__EXERCISE DESCRIPTION__. Check every line below for the string "after". Copy the ones that have it.

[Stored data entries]
__________________________________________________
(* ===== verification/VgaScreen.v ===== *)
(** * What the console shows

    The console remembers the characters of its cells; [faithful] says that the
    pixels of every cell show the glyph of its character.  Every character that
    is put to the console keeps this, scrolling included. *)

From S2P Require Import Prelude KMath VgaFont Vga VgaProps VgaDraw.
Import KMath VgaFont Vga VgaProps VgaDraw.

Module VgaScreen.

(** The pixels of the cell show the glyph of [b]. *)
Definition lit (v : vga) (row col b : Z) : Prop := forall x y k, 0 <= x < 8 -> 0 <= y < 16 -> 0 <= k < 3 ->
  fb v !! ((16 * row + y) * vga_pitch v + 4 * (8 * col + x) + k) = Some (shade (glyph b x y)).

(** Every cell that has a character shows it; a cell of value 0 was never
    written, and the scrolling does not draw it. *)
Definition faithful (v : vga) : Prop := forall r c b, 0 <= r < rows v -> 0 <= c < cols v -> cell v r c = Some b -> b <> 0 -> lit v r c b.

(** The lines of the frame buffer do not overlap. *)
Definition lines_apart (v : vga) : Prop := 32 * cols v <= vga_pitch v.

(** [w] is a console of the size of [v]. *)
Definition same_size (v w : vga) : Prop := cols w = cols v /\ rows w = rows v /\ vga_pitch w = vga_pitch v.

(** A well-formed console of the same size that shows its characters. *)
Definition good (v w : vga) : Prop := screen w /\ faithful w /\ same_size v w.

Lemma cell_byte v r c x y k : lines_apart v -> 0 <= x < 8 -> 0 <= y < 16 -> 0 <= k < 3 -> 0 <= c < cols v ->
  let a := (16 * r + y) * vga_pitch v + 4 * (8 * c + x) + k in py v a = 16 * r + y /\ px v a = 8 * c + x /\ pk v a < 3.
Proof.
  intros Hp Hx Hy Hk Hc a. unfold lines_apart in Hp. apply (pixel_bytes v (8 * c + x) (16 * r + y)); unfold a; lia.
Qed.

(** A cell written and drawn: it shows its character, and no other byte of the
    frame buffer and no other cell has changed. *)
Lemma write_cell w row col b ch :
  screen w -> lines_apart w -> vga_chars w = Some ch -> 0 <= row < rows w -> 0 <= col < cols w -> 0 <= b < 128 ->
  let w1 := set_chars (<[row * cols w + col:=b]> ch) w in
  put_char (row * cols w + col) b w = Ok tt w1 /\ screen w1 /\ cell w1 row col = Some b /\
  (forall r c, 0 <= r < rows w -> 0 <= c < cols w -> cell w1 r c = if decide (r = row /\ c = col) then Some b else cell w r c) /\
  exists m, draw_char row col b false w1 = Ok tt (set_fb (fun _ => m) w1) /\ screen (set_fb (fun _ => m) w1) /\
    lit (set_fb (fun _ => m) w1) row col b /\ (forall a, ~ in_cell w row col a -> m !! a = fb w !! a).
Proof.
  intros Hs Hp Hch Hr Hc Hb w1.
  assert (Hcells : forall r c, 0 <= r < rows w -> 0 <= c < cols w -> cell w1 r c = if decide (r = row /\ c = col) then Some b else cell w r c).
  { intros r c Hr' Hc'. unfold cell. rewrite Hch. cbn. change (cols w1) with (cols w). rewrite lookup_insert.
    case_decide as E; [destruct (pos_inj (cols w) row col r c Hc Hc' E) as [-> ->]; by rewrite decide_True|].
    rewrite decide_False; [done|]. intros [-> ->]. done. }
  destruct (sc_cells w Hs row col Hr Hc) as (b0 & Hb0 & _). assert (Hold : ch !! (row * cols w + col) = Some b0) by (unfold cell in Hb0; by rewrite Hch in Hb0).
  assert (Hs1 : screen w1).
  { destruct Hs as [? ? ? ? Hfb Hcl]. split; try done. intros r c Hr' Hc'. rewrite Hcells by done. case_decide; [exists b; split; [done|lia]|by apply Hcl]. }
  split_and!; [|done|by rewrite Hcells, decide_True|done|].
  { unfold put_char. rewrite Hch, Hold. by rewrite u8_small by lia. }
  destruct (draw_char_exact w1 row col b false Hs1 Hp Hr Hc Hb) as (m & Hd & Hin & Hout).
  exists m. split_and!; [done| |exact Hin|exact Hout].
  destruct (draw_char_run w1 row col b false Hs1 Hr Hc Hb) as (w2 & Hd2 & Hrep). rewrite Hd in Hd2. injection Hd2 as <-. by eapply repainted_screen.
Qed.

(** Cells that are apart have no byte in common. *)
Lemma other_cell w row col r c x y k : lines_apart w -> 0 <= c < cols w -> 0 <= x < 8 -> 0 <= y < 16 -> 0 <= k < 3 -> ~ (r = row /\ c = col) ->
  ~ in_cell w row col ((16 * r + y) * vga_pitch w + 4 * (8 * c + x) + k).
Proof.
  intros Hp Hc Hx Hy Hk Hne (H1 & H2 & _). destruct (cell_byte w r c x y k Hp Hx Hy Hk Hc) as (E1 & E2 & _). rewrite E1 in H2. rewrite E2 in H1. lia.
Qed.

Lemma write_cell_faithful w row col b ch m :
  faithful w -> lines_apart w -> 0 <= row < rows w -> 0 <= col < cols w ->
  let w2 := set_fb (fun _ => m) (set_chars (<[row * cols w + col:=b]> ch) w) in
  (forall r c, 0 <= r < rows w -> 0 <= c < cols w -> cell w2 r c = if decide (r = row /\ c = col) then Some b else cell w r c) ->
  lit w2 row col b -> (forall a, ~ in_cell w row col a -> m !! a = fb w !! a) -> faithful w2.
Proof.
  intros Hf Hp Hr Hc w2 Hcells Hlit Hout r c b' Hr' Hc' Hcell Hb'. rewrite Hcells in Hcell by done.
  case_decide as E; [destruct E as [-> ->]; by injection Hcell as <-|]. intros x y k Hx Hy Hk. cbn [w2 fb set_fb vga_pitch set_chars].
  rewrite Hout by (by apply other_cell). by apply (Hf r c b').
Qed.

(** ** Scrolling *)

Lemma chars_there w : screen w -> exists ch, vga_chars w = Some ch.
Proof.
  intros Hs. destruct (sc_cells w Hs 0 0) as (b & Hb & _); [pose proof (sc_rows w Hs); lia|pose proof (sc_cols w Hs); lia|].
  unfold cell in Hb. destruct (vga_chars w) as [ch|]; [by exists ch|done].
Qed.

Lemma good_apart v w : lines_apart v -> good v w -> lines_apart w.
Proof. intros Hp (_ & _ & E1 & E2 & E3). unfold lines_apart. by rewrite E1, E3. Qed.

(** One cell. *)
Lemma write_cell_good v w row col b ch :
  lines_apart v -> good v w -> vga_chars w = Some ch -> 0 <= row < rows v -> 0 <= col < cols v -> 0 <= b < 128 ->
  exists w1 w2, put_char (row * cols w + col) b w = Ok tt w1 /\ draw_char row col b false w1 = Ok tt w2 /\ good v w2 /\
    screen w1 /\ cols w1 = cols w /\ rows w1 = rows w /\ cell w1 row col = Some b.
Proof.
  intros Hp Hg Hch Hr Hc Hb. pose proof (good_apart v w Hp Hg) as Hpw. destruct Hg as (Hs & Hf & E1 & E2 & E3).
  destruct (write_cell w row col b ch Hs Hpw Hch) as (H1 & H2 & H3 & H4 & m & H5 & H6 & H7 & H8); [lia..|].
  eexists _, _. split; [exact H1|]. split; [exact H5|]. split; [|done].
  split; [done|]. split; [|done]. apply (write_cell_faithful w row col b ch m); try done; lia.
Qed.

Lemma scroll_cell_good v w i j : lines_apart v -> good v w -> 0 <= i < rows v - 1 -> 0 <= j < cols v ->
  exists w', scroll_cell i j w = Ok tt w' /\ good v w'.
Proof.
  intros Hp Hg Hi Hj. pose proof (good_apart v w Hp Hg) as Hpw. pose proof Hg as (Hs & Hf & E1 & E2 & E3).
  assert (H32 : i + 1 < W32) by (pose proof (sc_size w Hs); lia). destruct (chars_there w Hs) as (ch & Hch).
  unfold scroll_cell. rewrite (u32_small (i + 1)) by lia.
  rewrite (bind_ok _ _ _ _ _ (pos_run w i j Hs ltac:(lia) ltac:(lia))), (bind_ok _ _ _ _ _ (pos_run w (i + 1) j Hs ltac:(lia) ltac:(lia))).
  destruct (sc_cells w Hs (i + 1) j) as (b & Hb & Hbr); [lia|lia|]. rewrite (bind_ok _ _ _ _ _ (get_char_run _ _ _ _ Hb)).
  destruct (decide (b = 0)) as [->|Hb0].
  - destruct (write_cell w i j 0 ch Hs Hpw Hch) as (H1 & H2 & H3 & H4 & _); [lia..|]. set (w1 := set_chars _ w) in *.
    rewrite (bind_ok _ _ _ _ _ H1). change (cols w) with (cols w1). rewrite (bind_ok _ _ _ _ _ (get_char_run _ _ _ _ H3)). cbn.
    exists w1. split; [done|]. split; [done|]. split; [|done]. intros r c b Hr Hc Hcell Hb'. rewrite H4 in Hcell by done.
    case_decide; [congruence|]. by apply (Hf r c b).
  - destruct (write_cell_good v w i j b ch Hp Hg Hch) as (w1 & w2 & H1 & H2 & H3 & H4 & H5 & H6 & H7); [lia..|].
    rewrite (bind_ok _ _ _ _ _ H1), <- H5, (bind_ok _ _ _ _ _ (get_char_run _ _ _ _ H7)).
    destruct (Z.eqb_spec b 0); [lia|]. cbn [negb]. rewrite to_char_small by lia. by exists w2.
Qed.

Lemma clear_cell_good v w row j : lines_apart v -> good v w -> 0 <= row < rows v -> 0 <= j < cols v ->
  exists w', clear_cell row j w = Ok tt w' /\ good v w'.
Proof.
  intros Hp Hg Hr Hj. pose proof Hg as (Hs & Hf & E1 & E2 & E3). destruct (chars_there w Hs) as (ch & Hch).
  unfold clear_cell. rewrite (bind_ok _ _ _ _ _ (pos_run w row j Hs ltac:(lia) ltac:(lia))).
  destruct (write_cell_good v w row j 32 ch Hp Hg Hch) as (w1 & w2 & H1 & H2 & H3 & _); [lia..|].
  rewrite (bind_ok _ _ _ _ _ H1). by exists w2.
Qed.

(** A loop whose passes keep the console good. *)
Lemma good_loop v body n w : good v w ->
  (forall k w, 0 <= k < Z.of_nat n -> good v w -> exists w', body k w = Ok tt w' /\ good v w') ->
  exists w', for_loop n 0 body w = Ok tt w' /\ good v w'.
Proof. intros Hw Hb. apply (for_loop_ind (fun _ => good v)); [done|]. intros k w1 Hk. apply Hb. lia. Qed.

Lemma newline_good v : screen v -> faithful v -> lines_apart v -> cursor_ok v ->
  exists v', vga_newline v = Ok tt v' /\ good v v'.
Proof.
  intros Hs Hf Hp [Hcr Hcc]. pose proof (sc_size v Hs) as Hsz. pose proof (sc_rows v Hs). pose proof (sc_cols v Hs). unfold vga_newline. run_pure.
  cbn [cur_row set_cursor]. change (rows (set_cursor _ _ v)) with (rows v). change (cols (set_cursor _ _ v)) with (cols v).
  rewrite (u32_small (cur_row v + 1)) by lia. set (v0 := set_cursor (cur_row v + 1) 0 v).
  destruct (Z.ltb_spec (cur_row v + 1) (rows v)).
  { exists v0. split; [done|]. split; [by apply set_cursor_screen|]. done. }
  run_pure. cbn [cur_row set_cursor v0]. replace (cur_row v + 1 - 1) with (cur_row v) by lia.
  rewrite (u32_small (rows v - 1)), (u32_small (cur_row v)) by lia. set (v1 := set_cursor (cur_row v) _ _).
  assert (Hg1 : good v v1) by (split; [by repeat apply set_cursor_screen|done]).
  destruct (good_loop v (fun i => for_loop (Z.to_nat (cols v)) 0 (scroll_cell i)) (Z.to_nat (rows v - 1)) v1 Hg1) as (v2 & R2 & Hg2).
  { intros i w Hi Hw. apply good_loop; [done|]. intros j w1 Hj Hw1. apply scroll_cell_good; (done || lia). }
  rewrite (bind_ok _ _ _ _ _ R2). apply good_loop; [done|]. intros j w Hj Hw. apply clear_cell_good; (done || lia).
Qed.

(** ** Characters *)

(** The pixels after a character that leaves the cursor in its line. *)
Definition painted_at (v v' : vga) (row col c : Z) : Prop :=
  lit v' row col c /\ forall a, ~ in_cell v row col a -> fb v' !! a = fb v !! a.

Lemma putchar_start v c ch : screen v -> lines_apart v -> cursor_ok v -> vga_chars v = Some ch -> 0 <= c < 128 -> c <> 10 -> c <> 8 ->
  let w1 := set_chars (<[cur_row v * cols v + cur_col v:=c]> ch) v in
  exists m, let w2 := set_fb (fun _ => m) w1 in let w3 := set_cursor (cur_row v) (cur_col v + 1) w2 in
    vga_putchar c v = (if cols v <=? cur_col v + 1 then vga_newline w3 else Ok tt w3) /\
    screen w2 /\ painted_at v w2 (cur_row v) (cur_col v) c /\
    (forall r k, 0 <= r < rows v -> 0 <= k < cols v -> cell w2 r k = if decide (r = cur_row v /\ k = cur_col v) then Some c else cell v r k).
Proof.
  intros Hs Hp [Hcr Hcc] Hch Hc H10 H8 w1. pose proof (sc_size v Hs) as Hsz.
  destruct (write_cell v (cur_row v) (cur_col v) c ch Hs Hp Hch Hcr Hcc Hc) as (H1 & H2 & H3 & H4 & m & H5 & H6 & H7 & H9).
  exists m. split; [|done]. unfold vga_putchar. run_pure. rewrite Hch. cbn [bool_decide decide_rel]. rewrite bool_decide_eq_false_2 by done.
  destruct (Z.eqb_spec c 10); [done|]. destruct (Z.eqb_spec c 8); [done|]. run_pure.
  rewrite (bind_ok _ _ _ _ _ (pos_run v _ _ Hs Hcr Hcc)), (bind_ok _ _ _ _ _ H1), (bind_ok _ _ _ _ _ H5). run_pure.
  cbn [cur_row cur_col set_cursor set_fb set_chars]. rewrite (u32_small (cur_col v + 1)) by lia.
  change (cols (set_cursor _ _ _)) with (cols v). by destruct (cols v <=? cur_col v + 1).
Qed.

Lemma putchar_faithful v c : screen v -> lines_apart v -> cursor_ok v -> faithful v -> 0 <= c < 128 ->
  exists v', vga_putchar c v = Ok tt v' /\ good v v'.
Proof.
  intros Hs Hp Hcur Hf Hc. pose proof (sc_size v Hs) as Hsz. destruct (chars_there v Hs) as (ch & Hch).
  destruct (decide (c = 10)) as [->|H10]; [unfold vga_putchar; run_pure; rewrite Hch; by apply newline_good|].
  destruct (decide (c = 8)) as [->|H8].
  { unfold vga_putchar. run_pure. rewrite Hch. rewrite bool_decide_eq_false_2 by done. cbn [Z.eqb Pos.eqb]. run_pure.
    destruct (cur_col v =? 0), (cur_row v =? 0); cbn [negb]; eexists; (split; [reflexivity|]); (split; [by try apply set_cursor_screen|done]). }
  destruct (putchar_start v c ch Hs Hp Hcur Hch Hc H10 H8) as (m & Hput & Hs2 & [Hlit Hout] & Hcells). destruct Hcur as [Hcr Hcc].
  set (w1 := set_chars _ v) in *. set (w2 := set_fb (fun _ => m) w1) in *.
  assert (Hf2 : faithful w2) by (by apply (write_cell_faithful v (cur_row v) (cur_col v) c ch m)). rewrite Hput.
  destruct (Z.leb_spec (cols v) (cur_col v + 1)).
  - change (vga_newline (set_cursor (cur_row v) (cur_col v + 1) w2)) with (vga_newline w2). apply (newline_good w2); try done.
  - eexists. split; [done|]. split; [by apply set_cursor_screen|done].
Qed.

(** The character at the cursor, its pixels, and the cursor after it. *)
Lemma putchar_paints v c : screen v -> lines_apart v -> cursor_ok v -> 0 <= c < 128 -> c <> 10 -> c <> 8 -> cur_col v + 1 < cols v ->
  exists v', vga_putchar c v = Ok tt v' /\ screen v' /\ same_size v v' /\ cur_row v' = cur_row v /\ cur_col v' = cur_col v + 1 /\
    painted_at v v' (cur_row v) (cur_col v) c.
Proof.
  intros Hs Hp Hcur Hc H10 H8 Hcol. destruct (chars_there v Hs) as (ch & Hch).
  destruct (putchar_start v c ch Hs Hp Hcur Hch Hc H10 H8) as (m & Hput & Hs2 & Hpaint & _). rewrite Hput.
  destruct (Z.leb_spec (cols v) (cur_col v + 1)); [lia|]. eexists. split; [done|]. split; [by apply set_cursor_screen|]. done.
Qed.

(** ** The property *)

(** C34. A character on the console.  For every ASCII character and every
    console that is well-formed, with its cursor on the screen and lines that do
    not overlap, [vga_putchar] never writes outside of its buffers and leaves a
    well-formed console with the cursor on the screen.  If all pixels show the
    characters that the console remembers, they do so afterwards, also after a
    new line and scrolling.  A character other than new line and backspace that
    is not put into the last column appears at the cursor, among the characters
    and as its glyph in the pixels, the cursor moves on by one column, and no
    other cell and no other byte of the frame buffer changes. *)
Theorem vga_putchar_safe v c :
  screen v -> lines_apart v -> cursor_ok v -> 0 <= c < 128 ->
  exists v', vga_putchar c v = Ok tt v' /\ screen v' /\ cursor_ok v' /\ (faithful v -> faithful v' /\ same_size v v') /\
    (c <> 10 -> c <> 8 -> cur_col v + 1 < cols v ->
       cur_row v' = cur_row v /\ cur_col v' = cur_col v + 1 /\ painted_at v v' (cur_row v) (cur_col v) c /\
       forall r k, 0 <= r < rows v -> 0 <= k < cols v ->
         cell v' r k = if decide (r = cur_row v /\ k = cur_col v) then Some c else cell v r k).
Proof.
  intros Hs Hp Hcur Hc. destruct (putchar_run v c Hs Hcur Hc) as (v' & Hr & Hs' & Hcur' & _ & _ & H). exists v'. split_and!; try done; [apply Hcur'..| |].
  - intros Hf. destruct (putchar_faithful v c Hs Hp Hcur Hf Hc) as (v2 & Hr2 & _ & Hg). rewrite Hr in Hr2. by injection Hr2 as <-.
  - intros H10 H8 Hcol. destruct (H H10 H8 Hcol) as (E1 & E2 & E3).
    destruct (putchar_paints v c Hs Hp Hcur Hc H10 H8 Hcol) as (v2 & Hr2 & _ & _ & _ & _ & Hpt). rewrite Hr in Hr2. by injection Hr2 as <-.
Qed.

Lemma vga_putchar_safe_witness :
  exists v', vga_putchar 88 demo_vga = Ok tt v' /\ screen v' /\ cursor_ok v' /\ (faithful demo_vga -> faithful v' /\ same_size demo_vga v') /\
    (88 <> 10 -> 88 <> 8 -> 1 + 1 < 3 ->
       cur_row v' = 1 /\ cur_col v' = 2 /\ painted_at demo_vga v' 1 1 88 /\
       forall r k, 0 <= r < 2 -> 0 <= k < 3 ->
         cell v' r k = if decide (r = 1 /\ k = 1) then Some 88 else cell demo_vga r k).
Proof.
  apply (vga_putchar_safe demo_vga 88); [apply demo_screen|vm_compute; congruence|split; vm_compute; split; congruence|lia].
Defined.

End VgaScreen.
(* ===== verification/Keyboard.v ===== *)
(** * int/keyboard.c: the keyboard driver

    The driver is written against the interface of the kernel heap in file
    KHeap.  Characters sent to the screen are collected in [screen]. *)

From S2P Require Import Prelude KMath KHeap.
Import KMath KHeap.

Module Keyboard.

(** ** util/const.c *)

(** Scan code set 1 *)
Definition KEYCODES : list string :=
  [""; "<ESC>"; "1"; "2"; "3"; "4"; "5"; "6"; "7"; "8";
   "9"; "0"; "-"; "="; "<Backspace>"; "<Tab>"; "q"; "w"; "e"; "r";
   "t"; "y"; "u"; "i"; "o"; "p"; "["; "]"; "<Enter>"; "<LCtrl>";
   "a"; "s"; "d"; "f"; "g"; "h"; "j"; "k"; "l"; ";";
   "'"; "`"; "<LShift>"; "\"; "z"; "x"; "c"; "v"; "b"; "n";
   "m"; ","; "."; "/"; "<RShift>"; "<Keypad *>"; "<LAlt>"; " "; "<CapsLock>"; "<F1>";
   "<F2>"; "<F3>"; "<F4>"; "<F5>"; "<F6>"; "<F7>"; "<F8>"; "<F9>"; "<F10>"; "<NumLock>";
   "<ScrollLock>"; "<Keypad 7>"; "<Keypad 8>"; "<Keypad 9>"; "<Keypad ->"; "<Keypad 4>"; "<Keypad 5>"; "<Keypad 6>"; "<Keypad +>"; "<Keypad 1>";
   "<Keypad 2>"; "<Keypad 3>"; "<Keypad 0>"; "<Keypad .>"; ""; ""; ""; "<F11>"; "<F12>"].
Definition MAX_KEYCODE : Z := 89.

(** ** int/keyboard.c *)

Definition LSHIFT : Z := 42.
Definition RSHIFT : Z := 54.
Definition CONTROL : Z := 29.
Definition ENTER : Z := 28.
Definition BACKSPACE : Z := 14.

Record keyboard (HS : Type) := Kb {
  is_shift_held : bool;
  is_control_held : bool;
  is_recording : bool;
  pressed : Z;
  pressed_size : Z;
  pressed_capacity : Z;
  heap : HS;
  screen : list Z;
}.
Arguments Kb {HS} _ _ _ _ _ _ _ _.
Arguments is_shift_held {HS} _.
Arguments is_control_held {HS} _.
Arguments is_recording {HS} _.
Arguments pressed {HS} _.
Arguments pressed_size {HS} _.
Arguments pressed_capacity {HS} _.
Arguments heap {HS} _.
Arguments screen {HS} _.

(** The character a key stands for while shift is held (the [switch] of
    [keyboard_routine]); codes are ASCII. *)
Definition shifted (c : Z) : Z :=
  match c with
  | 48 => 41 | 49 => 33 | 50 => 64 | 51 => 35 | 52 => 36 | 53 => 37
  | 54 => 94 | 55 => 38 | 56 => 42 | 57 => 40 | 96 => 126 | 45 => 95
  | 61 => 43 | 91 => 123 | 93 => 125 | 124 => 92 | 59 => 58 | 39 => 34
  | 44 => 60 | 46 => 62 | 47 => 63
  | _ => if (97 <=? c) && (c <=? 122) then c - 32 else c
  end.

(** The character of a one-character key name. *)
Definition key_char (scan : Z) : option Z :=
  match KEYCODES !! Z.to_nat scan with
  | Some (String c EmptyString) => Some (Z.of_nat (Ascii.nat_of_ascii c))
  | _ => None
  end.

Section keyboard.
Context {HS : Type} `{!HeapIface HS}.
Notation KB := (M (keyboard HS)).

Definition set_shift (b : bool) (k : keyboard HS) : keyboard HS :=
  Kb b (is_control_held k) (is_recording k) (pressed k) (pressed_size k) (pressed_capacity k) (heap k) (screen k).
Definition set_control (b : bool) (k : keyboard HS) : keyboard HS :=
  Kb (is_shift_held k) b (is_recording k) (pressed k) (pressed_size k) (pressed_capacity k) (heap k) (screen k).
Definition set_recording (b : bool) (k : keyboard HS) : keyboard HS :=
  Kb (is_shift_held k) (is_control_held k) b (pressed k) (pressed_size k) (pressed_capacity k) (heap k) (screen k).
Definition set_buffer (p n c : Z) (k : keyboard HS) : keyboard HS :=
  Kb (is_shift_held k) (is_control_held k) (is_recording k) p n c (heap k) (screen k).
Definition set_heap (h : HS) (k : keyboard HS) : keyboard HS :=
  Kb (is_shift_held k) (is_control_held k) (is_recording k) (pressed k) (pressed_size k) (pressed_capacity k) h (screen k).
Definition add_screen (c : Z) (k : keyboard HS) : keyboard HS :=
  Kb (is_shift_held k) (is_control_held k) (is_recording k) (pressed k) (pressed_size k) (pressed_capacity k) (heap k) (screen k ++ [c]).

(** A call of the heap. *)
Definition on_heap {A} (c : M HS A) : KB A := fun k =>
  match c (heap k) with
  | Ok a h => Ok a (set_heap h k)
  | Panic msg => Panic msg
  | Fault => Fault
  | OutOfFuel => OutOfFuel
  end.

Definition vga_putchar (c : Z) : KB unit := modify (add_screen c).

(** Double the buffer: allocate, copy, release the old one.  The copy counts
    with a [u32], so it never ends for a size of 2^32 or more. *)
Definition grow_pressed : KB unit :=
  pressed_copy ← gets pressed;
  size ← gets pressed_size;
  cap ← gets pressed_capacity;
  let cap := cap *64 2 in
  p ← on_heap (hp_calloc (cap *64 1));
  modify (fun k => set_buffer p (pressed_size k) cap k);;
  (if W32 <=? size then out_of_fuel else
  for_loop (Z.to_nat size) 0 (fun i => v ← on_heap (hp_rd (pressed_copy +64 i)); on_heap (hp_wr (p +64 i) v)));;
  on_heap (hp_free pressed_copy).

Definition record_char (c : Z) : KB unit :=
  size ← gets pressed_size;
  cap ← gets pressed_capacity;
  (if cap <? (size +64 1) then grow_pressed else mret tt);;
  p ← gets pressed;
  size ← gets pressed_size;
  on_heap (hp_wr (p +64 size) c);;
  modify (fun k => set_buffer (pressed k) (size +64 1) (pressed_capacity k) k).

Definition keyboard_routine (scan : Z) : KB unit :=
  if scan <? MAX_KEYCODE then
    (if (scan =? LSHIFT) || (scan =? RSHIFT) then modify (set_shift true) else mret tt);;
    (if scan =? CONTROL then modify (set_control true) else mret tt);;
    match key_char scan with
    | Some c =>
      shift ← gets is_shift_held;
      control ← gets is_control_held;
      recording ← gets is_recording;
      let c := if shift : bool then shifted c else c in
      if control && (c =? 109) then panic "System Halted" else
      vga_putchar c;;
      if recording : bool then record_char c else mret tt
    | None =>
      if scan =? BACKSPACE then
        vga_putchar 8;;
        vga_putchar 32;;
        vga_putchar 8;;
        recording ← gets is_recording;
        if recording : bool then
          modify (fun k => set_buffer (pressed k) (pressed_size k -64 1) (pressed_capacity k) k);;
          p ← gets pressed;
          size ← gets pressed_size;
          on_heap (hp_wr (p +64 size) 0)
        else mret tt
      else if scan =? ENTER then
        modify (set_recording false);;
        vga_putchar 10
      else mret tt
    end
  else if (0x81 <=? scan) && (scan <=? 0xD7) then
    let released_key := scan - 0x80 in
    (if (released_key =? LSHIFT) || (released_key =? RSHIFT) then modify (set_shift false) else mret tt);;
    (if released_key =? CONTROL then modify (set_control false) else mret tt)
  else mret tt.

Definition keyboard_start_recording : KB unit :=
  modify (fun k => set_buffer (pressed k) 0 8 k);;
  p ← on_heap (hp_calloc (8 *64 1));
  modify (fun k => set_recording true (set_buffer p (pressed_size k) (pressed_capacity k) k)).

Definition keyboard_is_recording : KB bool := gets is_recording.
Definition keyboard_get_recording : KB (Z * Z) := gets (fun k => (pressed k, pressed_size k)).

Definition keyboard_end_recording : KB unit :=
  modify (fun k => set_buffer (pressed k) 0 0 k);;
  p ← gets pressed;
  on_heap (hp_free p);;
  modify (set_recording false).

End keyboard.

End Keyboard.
__________________________________________________
__ANSWER BELOW__.
(** The pixels after a character that leaves the cursor in its line. *)
(** The character at the cursor, its pixels, and the cursor after it. *)
    characters that the console remembers, they do so afterwards, also after a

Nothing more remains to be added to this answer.